*WHAT TO WORK ON*.
Up through the line that contains "rational, or one", retype the entries exactly, beginning at the very first line.

>>>

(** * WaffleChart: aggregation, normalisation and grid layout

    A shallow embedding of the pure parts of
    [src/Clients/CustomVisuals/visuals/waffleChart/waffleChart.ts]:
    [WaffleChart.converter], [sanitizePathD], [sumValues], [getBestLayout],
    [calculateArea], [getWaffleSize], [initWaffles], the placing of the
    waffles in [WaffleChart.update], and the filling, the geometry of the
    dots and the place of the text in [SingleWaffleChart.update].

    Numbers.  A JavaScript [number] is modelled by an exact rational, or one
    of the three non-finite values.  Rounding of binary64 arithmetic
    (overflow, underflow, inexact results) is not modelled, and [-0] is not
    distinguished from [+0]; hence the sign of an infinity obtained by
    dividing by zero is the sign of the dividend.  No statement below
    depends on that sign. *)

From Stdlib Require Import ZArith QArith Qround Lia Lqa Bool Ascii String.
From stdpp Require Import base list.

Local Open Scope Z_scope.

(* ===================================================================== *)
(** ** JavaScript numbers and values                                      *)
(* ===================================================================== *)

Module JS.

<<<

*RESULT*.
(** * WaffleChart: aggregation, normalisation and grid layout

    A shallow embedding of the pure parts of
    [src/Clients/CustomVisuals/visuals/waffleChart/waffleChart.ts]:
    [WaffleChart.converter], [sanitizePathD], [sumValues], [getBestLayout],
    [calculateArea], [getWaffleSize], [initWaffles], the placing of the
    waffles in [WaffleChart.update], and the filling, the geometry of the
    dots and the place of the text in [SingleWaffleChart.update].

    Numbers.  A JavaScript [number] is modelled by an exact rational, or one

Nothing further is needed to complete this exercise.